Revise docstrings/comments in performance tests

EliahKagan · EliahKagan · commit 30f49d9deaa0 · 2023-10-24T03:45:21.000-04:00
diff --git a/test/performance/test_commit.py b/test/performance/test_commit.py
@@ -1,8 +1,10 @@
-# test_performance.py
 # Copyright (C) 2008, 2009 Michael Trier (mtrier@gmail.com) and contributors
 #
 # This module is part of GitPython and is released under
 # the BSD License: https://opensource.org/license/bsd-3-clause/
+
+"""Performance tests for commits (iteration, traversal, and serialization)."""
+
 from io import BytesIO
 from time import time
 import sys
@@ -19,7 +21,7 @@ def tearDown(self):
 
         gc.collect()
 
-    # ref with about 100 commits in its history
+    # ref with about 100 commits in its history.
     ref_100 = "0.1.6"
 
     def _query_commit_info(self, c):
@@ -36,9 +38,9 @@ def test_iteration(self):
         no = 0
         nc = 0
 
-        # find the first commit containing the given path - always do a full
-        # iteration ( restricted to the path in question ), but in fact it should
-        # return quite a lot of commits, we just take one and hence abort the operation
+        # Find the first commit containing the given path. Always do a full iteration
+        # (restricted to the path in question). This should return quite a lot of
+        # commits.
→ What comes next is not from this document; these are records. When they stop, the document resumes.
(* ===== verification/SelfUpdate.v ===== *)
(** * Self-update (src/internal/meta/version.go, src/internal/autoupgrade/engine.go)

    aflare replaces its own executable by the asset of the latest release.
    The file system is a map from paths to files; every system call and every
    exchange can fail, and each change of the file system is recorded, so the
    theorems also speak about what is left when the process stops, and, with
    the bytes of files that were not synced lost, when the power fails. *)

From S2P Require Import Prelude GoStrings GoText GoTime.

#[local] Open Scope string_scope.

(** ** Releases *)

Record ReleaseAsset := mkAsset { as_Name : string; as_URL : string; as_Size : Z }.
Record GitHubRelease := mkRelease {
  rl_TagName : string;
  rl_Name : string;
  rl_PublishedAt : Z;
  rl_Body : string;
  rl_Assets : list ReleaseAsset
}.

(** No release, or one without a tag, is no update. *)
Definition HasUpdate (currentVersion : string) (latest : option GitHubRelease) : bool :=
  match latest with
  | None => false
  | Some r =>
      if decide (rl_TagName r = "") then false
      else negb (bool_decide (TrimPrefix currentVersion "v" = TrimPrefix (rl_TagName r) "v"))
  end.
We just take one and hence abort the operation.
 
         st = time()
         for c in self.rorepo.iter_commits(self.ref_100):
@@ -57,7 +59,7 @@ def test_iteration(self):
         )
 
     def test_commit_traversal(self):
-        # bound to cat-file parsing performance
+        # Bound to cat-file parsing performance.
         nc = 0
         st = time()
         for c in self.gitrorepo.commit().traverse(branch_first=False):
@@ -71,7 +73,7 @@ def test_commit_traversal(self):
         )
 
     def test_commit_iteration(self):
-        # bound to stream parsing performance
+        # Bound to stream parsing performance.
         nc = 0
         st = time()
         for c in Commit.iter_items(self.gitrorepo, self.gitrorepo.head):
@@ -89,8 +91,8 @@ def test_commit_serialization(self):
 
         rwrepo = self.gitrwrepo
         make_object = rwrepo.odb.store
-        # direct serialization - deserialization can be tested afterwards
-        # serialization is probably limited on IO
+        # Direct serialization - deserialization can be tested afterwards.
+        # Serialization is probably limited on IO.
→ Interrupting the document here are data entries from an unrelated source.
Definition maxTimeout : Z := 30 * Minute.
Definition run_timeout (timeoutStr : string) : Z :=
  let timeout := match ParseDuration timeoutStr with Some t => t | None => 5 * Minute end%Z in
  if (maxTimeout <? timeout)%Z then maxTimeout else timeout.

Definition slen (s : string) : Z := Z.of_nat (String.length s).
Definition long_param (kv : string * string) : bool := (50 <? slen kv.1)%Z || (1000 <? slen kv.2)%Z.

Definition ExecuteNode_Execute (params : gmap string string) (s : exec_state) : result string * exec_state :=
  if ee_safe e then (Err "execute node is disabled in safe mode", s) else
  let command := default "" (params !! "command") in
  if decide (command = "") then (Err "command parameter is required", s) else
  if (4096 <? slen command)%Z then (Err "command too long (max 4096 characters)", s) else
  let dryRun := bool_decide (getParam params "dry_run" "false" = "true") in
  let timeoutStr := getParam params "timeout" "5m" in
  if (10 <? size params)%nat then (Err "too many parameters (max 10)", s) else
  if existsb long_param (map_to_list params) then (Err "parameter too long", s) else
  match (if ee_allowlist e then check_command command else Ok ()) with
  | Err err => (Err err, s)
  | Ok _ =>
      match auditLog command s with
      | (Some err, s) => (Err ("failed to write audit log: " +:+ err), s)
      | (None, s) =>
          if dryRun then
            (Ok ("[DRY RUN] Command that would execute:" +:+ newline +:+ command +:+ newline +:+ newline +:+
                 "To execute, set dry_run=false"), s)
          else
          let timeout := run_timeout timeoutStr in
          let s := mkExec (es_log s) (Started command timeout :: es_events s) in
          let r := ee_run e command timeout in
          match rr_err r with
          | Some err =>
              if rr_deadline r then (Err ("command timed out after " +:+ timeoutStr), s)
              else (Err ("command failed: " +:+ err +:+ newline +:+ "Output: " +:+ rr_output r), s)
          | None => (Ok (TrimSpace (rr_output r)), s)
          end
      end
  end.
End exec.

(** ** Theorems *)

Lemma find_byte_None p s : find_byte p s = None <-> str_forall (fun c => negb (p c)) s = true.
Proof. induction s as [|c s IH]; [done|]. cbn. destruct (p c); [done|]. cbn. by rewrite fmap_None. Qed.
Lemma first_some_None {A B} (f : A -> option B) l : first_some f l = None <-> Forall (fun x => f x = None) l.
Proof.
  induction l as [|x l IH]; [done|]. cbn. rewrite Forall_cons. destruct (f x); [|by rewrite IH; intuition].
  split; [done|]. by intros [? _].
Qed.

(** What the allowlist lets through. *)
Definition allowed (c : string) : Prop :=
  str_forall (fun b => negb (shellMetachars b)) c = true /\
  match Fields c with
  | [] => True
  | first :: args => Base first ∈ SafeCommandWhitelist /\
      (Base first = "sed" \/ Base first = "awk" -> Forall (fun a => HasPrefix a "-i" = false /\ HasPrefix a "-f" = false /\ a <> "--file") args)
  end.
         hc = rwrepo.commit(rwrepo.head)
 
         nc = 5000
diff --git a/test/performance/test_odb.py b/test/performance/test_odb.py
@@ -1,4 +1,5 @@
-"""Performance tests for object store"""
+"""Performance tests for object store."""
+
 import sys
 from time import time
 
@@ -24,7 +25,7 @@ def test_random_access(self):
             results[0].append(elapsed)
 
             # GET TREES
-            # walk all trees of all commits
+            # Walk all trees of all commits.
             st = time()
             blobs_per_commit = []
             nt = 0
@@ -35,7 +36,7 @@ def test_random_access(self):
                     nt += 1
                     if item.type == "blob":
                         blobs.append(item)
-                    # direct access for speed
+                    # Direct access for speed.
                 # END while trees are there for walking
                 blobs_per_commit.append(blobs)
             # END for each commit
@@ -75,7 +76,7 @@ def test_random_access(self):
             results[2].append(elapsed)
         # END for each repo type
 
-        # final results
+        # Final results.
         for test_name, a, b in results:
             print(
                 "%s: %f s vs %f s, pure is %f times slower" % (test_name, a, b, b / a),
diff --git a/test/performance/test_streams.py b/test/performance/test_streams.py
@@ -1,4 +1,5 @@
-"""Performance data streaming performance"""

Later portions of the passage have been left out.